In that article for the musician/producer, I mentioned for Minami's "Poolside", which was a track on his September 1978 album "South of the Border", according to the original section on his pre-debut influences in J-Wiki, that it had represented a then-unattainable dreamland of sorts for the teenaged Kadomatsu. However, I think it then presented itself as a dare and a challenge for him to reach for that Valhalla, a place that he finally reached when he decided to head for The Big Apple in the mid-1980s.
"Poolside" was composed by Minami and written by Etsuko Kisugi(来生えつこ). For me, after listening to it a few times now, I feel that it was an interesting song for Kadomatsu to fall for since from Minami's music, this isn't really depicting a high-class resort on the level of "Fantasy Island". That particular keyboard is nothing that I had ever heard before in an AOR tune, and it reminds me more of Minami as some seen-it-all heard-it-all journeyman entertainer doing the circuit of sparsely populated Holiday Inn in-hotel dining rooms across America playing well on a well-used instrument ("Thanks all for coming! Try the beef!"). There are Christmas lights strung haphazardly on the walls and plastic palm trees here and there, with the bartender making overly sweet and strong Mai Tais. Meanwhile, Kisugi's lyrics show a world which is shrunk all the way down to the immediate area around the Holiday Inn pool as a fellow falls for a lady, probably in a most appealing bikini nonchalantly enjoying her life in and out of the bright blue chlorinated water. The fellow could even be the entertainer a few hours before showtime.
Well, I have depicted what might be considered to be a fairly skeevy setting, but in twisting around a Shakespearean quote for my own usage: I have come here to praise Minami, not to bury him. "Poolside" works for me because it shows off a scene that perhaps a lot of young dream-filled Kadomatsus back in the 1970s in Japan could have swooned for: staying and enjoying the life in a typical Holiday Inn in the USA. Back then, when taking an overseas trip was perhaps still a fantasy for many Japanese, especially high school kids without a job or tons of income in a land which was on the way to become the second-biggest economy on Earth at that time, even that so-called mundane business trip may have seemed like a journey of wonder.

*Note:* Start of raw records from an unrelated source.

(** The task value sent to the workers for item [it]. *)
Definition dispatch_task (runID : Z) (now : Time) (it : heapItem) : PollTask :=
  let task := normalizeTask (item_task it) in
  let lag := Time_Sub now (item_dueAt it) in
  let deadline := Time_Add (item_dueAt it) (item_interval it) in
  task <| task_RunID := runID |> <| task_DueAt := item_dueAt it |>
       <| task_QueueLag := if lag <? 0 then 0 else lag |>
       <| task_DeadlineAt := deadline |>
       <| task_DeadlineMissed := negb (Time_IsZero deadline) && Time_After now deadline |>
       <| task_SkippedWindows := item_skippedWindows it |>.

(** The successful branch of the select: the item becomes in flight. *)
Definition dispatch_send (now : Time) (l : loc) (task : PollTask) (s : Sched) : Sched :=
  let s := s <| s_tasks := s_tasks s ++ [task] |> in
  let s := upd_item l (λ it, it <| item_inFlight := true |> <| item_dispatchedAt := now |>
                                <| item_runID := s_runID s |> <| item_task := task |>) s in
  let c := s_counters s in
  let c := c <| c_inFlight := c_inFlight c + 1 |> in
  let s := s <| s_counters := incrementInFlight task c |> in
  let s := if bool_decide (task_Kind task = TaskKindEssential) && task_DeadlineMissed task
           then emit IncPollingDeadlineMiss (s <| s_deadlineMissTotal := s_deadlineMissTotal s + 1 |>)
           else s in
  emit (IncSchedulerTaskDispatchForTask (TaskKind_string (task_Kind task)) (taskVolatilityForMetrics task)) s.

(** [ctxDone n] tells whether the [n]-th select takes the [ctx.Done()] branch. *)
Fixpoint dispatch_loop (fuel : nat) (limits : dispatchLimitsT) (now : Time) (ctxDone : nat → bool) (n : nat)
  (st : dispatchScanState) (s : Sched) : stopReason * dispatchScanState * Sched :=
  match fuel with
  | O => (StopOutOfFuel, st, s)
  | S fuel' =>
    if dl_globalLimit limits <=? c_inFlight (s_counters s)
    then (StopGlobalLimit, st, recordBackpressure "global_limit" s)
    else
      match popReadyEligible limits st s with
      | (None, st, s) => (StopNoEligibleTask, st, s)
      | (Some l, st, s) =>
        let it := item_at s l in
        if item_disabled it
        then dispatch_loop fuel' limits now ctxDone n st (items_delete (task_Key (item_task it)) s)
        else
          let task := dispatch_task (s_runID s) now it in
          if ctxDone n then (StopContextDone, st, pushReadyFront l s)
          else if Z.of_nat (length (s_tasks s)) <? s_tasksCap s
          then dispatch_loop fuel' limits now ctxDone (S n) st (dispatch_send now l task s)
          else (StopSendBlocked, st, s)
      end
  end.

Definition ready_count (s : Sched) : nat := length (concat (s_ready s)).

(** Every round of the loop takes one item out of the ready lanes. *)
Definition dispatchReady (e : Env) (now : Time) (ctxDone : nat → bool) (s : Sched) : stopReason * Sched :=
  if readyQueuesEmpty s then (StopReadyEmpty, s)
  else
    let '(r, st, s) := dispatch_loop (S (ready_count s)) (dispatchLimits e s) now ctxDone 0 newScanState s in
    (r, snd (flushBlockedMetrics st s)).
(* ===== verification/SchedDispatch.v ===== *)
(** * Selection and dispatch of ready tasks

    [popReadyEligible] skips tasks through the scan state of one dispatch pass; it selects
    the same task as the plain search of the lanes.  [dispatchReady] keeps the invariant,
    terminates, stops for a stated reason and respects every limit. *)

From S2P Require Import Prelude GoLib Domain Policy GoHeap SchedTypes Scheduler SchedOps SchedInv SchedMoves SchedSteps.

(** ** The reference selection *)

Definition dispatchable (limits : dispatchLimitsT) (s : Sched) (l : loc) : bool :=
  String.eqb (b_reason (dispatchBlockWithLimits (s_counters s) (item_task (item_at s l)) limits)) "".

Definition picks (limits : dispatchLimitsT) (kind : TaskKind) (s : Sched) (l : loc) : bool :=
  negb (kind_skips kind (item_task (item_at s l))) && dispatchable limits s l.

(** Essential work first, then bootstrap, then recurring background work; within a kind the
    lanes in priority order, each first in first out; the first task no limit blocks. *)
Definition reference_pick (limits : dispatchLimitsT) (s : Sched) : option loc :=
  let ready := concat (s_ready s) in
  match List.find (picks limits TaskKindEssential s) ready with
  | Some l => Some l
  | None => match List.find (picks limits TaskKindBootstrap s) ready with
            | Some l => Some l
            | None => List.find (picks limits TaskKindNone s) ready
            end
  end.

(** ** What the scan state knows is true *)

Record known_ok (limits : dispatchLimitsT) (c : Counters) (st : dispatchScanState) : Prop := {
  ko_essential : sc_essentialLimited st = true → dl_essentialLimit limits <= (c_byKind c).[TaskKindEssential];
  ko_class v : sc_classLimited st !! Z.to_nat (VolatilityPriority v) = Some true →
               (dl_budgets limits).[v] <= (c_byClass c).[v];
  ko_length : length (sc_classLimited st) = 3%nat }.

Lemma known_ok_new limits c : known_ok limits c newScanState.
Proof. split; [done| |done]. by intros []. Qed.

(** Counters that only grow keep the knowledge true. *)
Lemma known_ok_mono limits c c' st :
  (c_byKind c).[TaskKindEssential] <= (c_byKind c').[TaskKindEssential] →
  (∀ v, (c_byClass c).[v] <= (c_byClass c').[v]) → known_ok limits c st → known_ok limits c' st.
Proof. intros He Hc [A B C]. split; [|intros v Hv|done]. - intros H. specialize (A H). lia. - specialize (B v Hv). specialize (Hc v). lia. Qed.

Lemma known_blocked limits c st t :
  task_wf t → known_ok limits c st → isKnownBlocked st t = true → b_reason (dispatchBlockWithLimits c t limits) ≠ ""%string.
Proof.
  intros Hwf [A B C]. unfold isKnownBlocked, dispatchBlockWithLimits. rewrite normalizeTask_wf by done.
  destruct (decide (task_Kind t = TaskKindEssential)) as [Hk|Hk]; [intros H%A; by rewrite (proj2 (Z.leb_le _ _) H)|].
  intros H. to_prop. destruct (sc_classLimited st !! _) as [[]|] eqn:E; try done.
  by rewrite (proj2 (Z.leb_le _ _) (B _ E)).
Qed.

Lemma VolatilityPriority_inj v v' :
  VolatilityPriority v < 3 → VolatilityPriority v' < 3 ∨ VolatilityPriority v' = 99 →
  Z.to_nat (VolatilityPriority v) = Z.to_nat (VolatilityPriority v') → v = v'.
Proof. destruct v, v'; simpl; intros; try done; lia. Qed.

Lemma isolationBlock_reason c t p : b_reason (isolationBlock c t p) ≠ "class_limit"%string ∧ b_reason (isolationBlock c t p) ≠ "essential_limit"%string.
Proof. unfold isolationBlock. split; repeat (destruct (_ && _); [done|]); destruct (if 0 <? _ then _ else _); try done; repeat (destruct (_ && _); [done|]); done. Qed.

Lemma known_ok_record limits c st t :
  task_wf t → known_ok limits c st → known_ok limits c (recordBlocked t (dispatchBlockWithLimits c t limits) st).
Proof.
  intros Hwf [A B C]. unfold recordBlocked, dispatchBlockWithLimits. rewrite normalizeTask_wf by done.
  destruct (decide (task_Kind t = TaskKindEssential)) as [Hk|Hk].
  - destruct (_ <=? _) eqn:E; [split; simpl; [intros _; by apply Z.leb_le|exact B|exact C]|].
    destruct (isolationBlock_reason c t (dl_policy limits)) as [_ H].
    by rewrite (proj2 (String.eqb_neq _ _) H).
  - destruct (_ <=? _) eqn:E; [|destruct (isolationBlock_reason c t (dl_policy limits)) as [H _];
      by rewrite (proj2 (String.eqb_neq _ _) H)].
    to_prop. simpl. destruct (_ && _) eqn:E'; [|done]. to_prop. split; simpl; [done| |by rewrite length_insert].
    intros v Hv. destruct (decide (Z.to_nat (VolatilityPriority (task_VolatilityClass t)) = Z.to_nat (VolatilityPriority v))) as [Ep|Ep].
    + assert (task_VolatilityClass t = v) as <-; [|done].
      apply VolatilityPriority_inj; [lia| |done]. destruct v; simpl; lia.
    + rewrite list_lookup_insert_ne in Hv by done. by apply B.
Qed.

As a Canadian kid, I remember spending some vacations in the cheap motels and actively lobbying my Dad and Mom (much to their short-tempered chagrin) to hole up in a Holiday Inn or a Motel 6 for the night during a fishing trip. It was exciting! The last time I had a similar-enough experience was over a decade ago, when my Air Canada flight back to Japan from Toronto's Pearson Airport had been scrapped due to a snowstorm and I ended up staying at a hotel across the street. I had a perfectly serviceable room and a buffet all to my own (heaven for me back then) in the first-floor dining room. No pool and no entertainment, though.
Really, the only way for me to find out for sure what Kadomatsu was thinking back then on hearing "Poolside" is to ask him directly. But since that's pretty much out of the question, I can only guess that listening to the entirety of "South of the Border" must have generated that world that he sorely wanted to see and experience and then build through his music. Incidentally, I've put up one other track from Minami's album, "Hizuke Henkosen"(日付変更線).